Business rates relief cut to 66% as BRC and KBB retailers question a ‘broken’ system

Retailers around the UK from July 1 will have to pay a third of their business rates bill after the Government reduced its relief scheme in England from 100% to 66%.

The British Retail Consortium welcomed the fact that there would be some continuing help for struggling retailers with business rates bills, but added that it regarded the system as “intrinsically broken”.

BRC chief executive Helen Dickinson (pictured) said: “While continued business rates relief is welcome, the simple fact is that the system is intrinsically broken. This limited relief will not go far enough to support those retailers that were shuttered for months during lockdowns and are now starting to trade their way back.”

Dickinson added: “The Government must now stand by its business rates review commitment to reduce the burden rates place on businesses and ensure that the system reflects current market conditions, not outdated valuations from 2015. The Government must ensure there are no further delays to the outcome of the fundamental review and put in place bridging relief until we move to a more sensible system which takes account of market realities.”

BRC CEO Helen Dickinson
BRC CEO Helen Dickinson

Figures suggest that some two million premises took advantage of the business rates relief scheme, saving the companies involved around £14 billion. Many smaller KBB retailers are, in any case, eligible for 100% business rates relief anyway.

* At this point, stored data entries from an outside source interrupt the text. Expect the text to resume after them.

Fixpoint select_loop (freqLo freqHi : F) (candidates : list F) (selectedFreqs : list F)
  : list F :=
  match candidates with
  | [] => selectedFreqs
  | freq :: rest =>
      if fleb freq freqLo then select_loop freqLo freqHi rest selectedFreqs
      else if fleb freqHi freq then selectedFreqs
      else select_loop freqLo freqHi rest (selectedFreqs ++ [freq])
  end.

Definition selectedFreqs (c : IVSpectrumAnalyzerControl) : list F :=
  select_loop (mFreqLo c) (mFreqHi c) candidateFreqs [mFreqLo c] ++ [mFreqHi c].

End Control.

Arguments IVSpectrumAnalyzerControl : clear implicits.
Arguments ISenderData : clear implicits.
Arguments mkControl {F} _ _ _ _ _ _ _ _ _.
Arguments mkData {F} _ _ _.

End Control.

(** A control of one channel with the transform size 2, the frequency range
    20 Hz to 20 kHz and no points yet. *)
Definition small_control : Control.IVSpectrumAnalyzerControl R :=
  Control.mkControl 2 0%R 1%R 0%R 1%R 20%R 20000%R [[]] [[]].

(** * Properties *)

(** ** Machine integers *)

Lemma wrap32_id (z : Z) : INT_MIN <= z <= INT_MAX -> wrap32 z = z.
Proof.
  unfold wrap32, INT_MIN, INT_MAX. intros Hz.
  rewrite Z.mod_small by lia. lia.
Qed.

Lemma land_pow2_pred (k : Z) : 0 <= k -> Z.land (2 ^ k) (2 ^ k - 1) = 0.
Proof.
  intros Hk.
  replace (2 ^ k - 1) with (Z.ones k) by (rewrite Z.ones_equiv; lia).
  rewrite Z.land_ones by lia.
  apply Z.mod_same. pose proof (Z.pow_pos_nonneg 2 k). lia.
Qed.

(** Below the next power of two a number and its predecessor share their top
    bit, unless the number is that power of two. *)
Lemma land_pred_zero_pow2 (v : Z) :
  0 < v -> Z.land v (v - 1) = 0 -> v = 2 ^ Z.log2 v.
Proof.
  intros Hv Hland.
  destruct (Z.log2_spec v Hv) as [Hlo Hhi].
  destruct (Z.eq_dec v (2 ^ Z.log2 v)) as [|Hne]; [assumption|exfalso].
  assert (Hlog : Z.log2 (v - 1) = Z.log2 v).
  { apply Z.log2_unique; [apply Z.log2_nonneg|]. lia. }
  assert (Hbit : Z.testbit (Z.land v (v - 1)) (Z.log2 v) = true).
  { rewrite Z.land_spec, Z.bit_log2 by lia.
    rewrite <- Hlog. rewrite Z.bit_log2; [reflexivity|].
    pose proof (Z.pow_pos_nonneg 2 (Z.log2 v) ltac:(lia) (Z.log2_nonneg v)). lia. }
  rewrite Hland, Z.bits_0 in Hbit. discriminate.
Qed.
(** * Background-removal engine of bg-remover-app

    A shallow embedding of [remover/bg_processor.py] and of the method
    dispatch of [remover/views.py], followed by the properties of the
    engine that the specification states.

    Conventions of the embedding.
    - Python exceptions are [None] in the [option] monad; [try_except]
      is [try: ... except Exception: ...].
    - A PIL image is a [Grid]: its size and its pixels in row-major
      order.  The three decoded modes the engine is modelled on are
      ["L"], ["RGB"] and ["RGBA"] ([Image]).
    - Channel values are [Z]; coordinates and sizes are [nat].
    - numpy [uint8] arithmetic is written with its wrap-around modulo 256.
    - The two comparisons between float64 values that decide what
      strategies 2 and 4 write are the methods of the class [Float64]:
      the engine is written over any outcome of them.  The instance
      [real_arithmetic] decides them on the reals; it is named
      wherever it is used: at the concrete images, and in the
      properties that speak of the real-number distances.  The
      distances of strategies 1 and 3 are square roots of integers
      compared with integers, and are decided on the squares. *)

From Stdlib Require Import ZArith Lia List Reals Lra.
From stdpp Require Import base tactics option list numbers strings gmap
  sorting.

Open Scope Z_scope.

(** ** Exceptions and loops *)

(** [try: body  except Exception: handler]. *)
Definition try_except {A} (body handler : option A) : option A :=
  match body with
  | Some a => Some a
  | None => handler
  end.

(** [for a in l: s = body a s], stopping at the first exception. *)
Fixpoint for_each {A S} (l : list A) (body : A → S → option S) (s : S)
  : option S :=
  match l with
  | [] => Some s
  | a :: l' => s' ← body a s; for_each l' body s'
  end.

(** [range(n)]. *)
Definition range (n : nat) : list nat := seq 0 n.

(** [range(0, stop, step)] for a positive [step]. *)
Definition range_step (stop step : nat) : list nat :=
  (λ k, k * step)%nat <$> seq 0 ((stop + step - 1) / step)%nat.

(** ** Images *)

Record Grid (A : Type) := mkGrid {
  width : nat;
  height : nat;
  cells : list A
}.
Arguments mkGrid {A} _ _ _.
Arguments width {A} _.
Arguments height {A} _.
Arguments cells {A} _.

(** An RGBA pixel as PIL returns it: the tuple [(r, g, b, a)]. *)
Definition Pixel : Type := Z * Z * Z * Z.
Definition RGB : Type := Z * Z * Z.

Definition red (p : Pixel) : Z := p.1.1.1.
Definition green (p : Pixel) : Z := p.1.1.2.
Definition blue (p : Pixel) : Z := p.1.2.
Definition alpha (p : Pixel) : Z := p.2.
Lemma topic_interests_update_all (signals : list BehavioralData)
  (p : Persona) (t : string) :
  Forall (fun s => NoDup (topics s)) signals ->
  dict_lookup (topic_interests (contextual_preferences (update_all p signals))) t
  = incremented (dict_lookup (topic_interests (contextual_preferences p)) t)
      (signals_with_topic t signals).
Proof.
  unfold update_all, signals_with_topic. intros Hnd. revert p.
  induction Hnd as [| s signals Hs Hnd IH]; intros p.
  - unfold len. simpl.
    destruct (dict_lookup _ t); simpl; [f_equal; lia | reflexivity].
  - simpl fold_left. rewrite IH. simpl topic_interests.
    rewrite count_topics_lookup, (occurrences_nodup t _ Hs).
    rewrite incremented_twice.
    + f_equal. simpl List.filter. unfold mentions at 2.
      destruct (existsb (String.eqb t) (topics s)); unfold len; simpl; lia.
    + destruct (existsb _ _); lia.
    + apply len_nonneg.
Qed.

We polled our kbbreview100 think tank of retailers nationwide to ask what they thought about the development. Two-thirds of respondents said they had taken advantage of the rates relief scheme. None said they felt the change to 66% would adversely affect their businesses going forward.

Trevor Scott, chief executive of RFK in Rugby, said: “This scheme was one of many instigated during the pandemic to help businesses to survive. It was very helpful, as it kept cash in the business that, certainly in the early days, was sorely needed. Realistically, for our industry at least, that time has passed, so we are happy to restart paying in line with the changes to the scheme.”

Richard Reynolds, chairman of CP Hart, suggested that surging customer demand should make paying the rates bill a little easier: “Of course, any reduction in support will put pressure on cash flow ­ but the lifting of lockdowns and surge in customer demand should make further support unnecessary.“

Ian Coghill, a director of Riddle and Coghill in Edinburgh, was grateful for the help, but disparaging about what he believes he gets for his rates money: “Any assistance was helpful, as we were forced to close as an industry for a considerable time and are still being restricted by the current shortages of goods that the various governments have created due to the pandemic. Add to that the ludicrous road management schemes now making town centres even less attractive to visit and I don’t know what we are actually getting of value by paying rates to start with. You have to pay for parking and you can’t put a sign up without planning permission. Business rates aren’t value, they’re extortion.”

Darren Taylor, managing director of Searle and Taylor in Winchester, was also unimpressed with the iniquities of the rates system. He said: “The high street is in constant battle with online retailers. These online-only businesses rarely pay business rates. If they do, it’s at a much lower rate, as the set ‘rateable value’ will be lower on an out-of-town warehouse than on a high street.”

One KBB studio owner who preferred to remain anonymous commented: “We took full advantage of the business rates relief – and rightly so, given that it was the Government that prevented us from trading, causing us huge financial challenges as a result. The residual trade restrictions continue to have serious implications for our ability to trade and service the pent-up demand. In my opinion, the Government should have absolutely zero call on any business taxes for as long as they put obstacles in our way to free and open trade.”

Federation of Small Business national chair Mike Cherry echoed the BRC’s sentiments on business rates: “For too long the business rates system has been outdated and regressive, and the ongoing pandemic has only highlighted the need for serious reform in the months ahead. But over the past few months, many small firms have benefited from the retail, hospitality and leisure relief which has helped to ensure businesses don’t go under and jobs are saved.”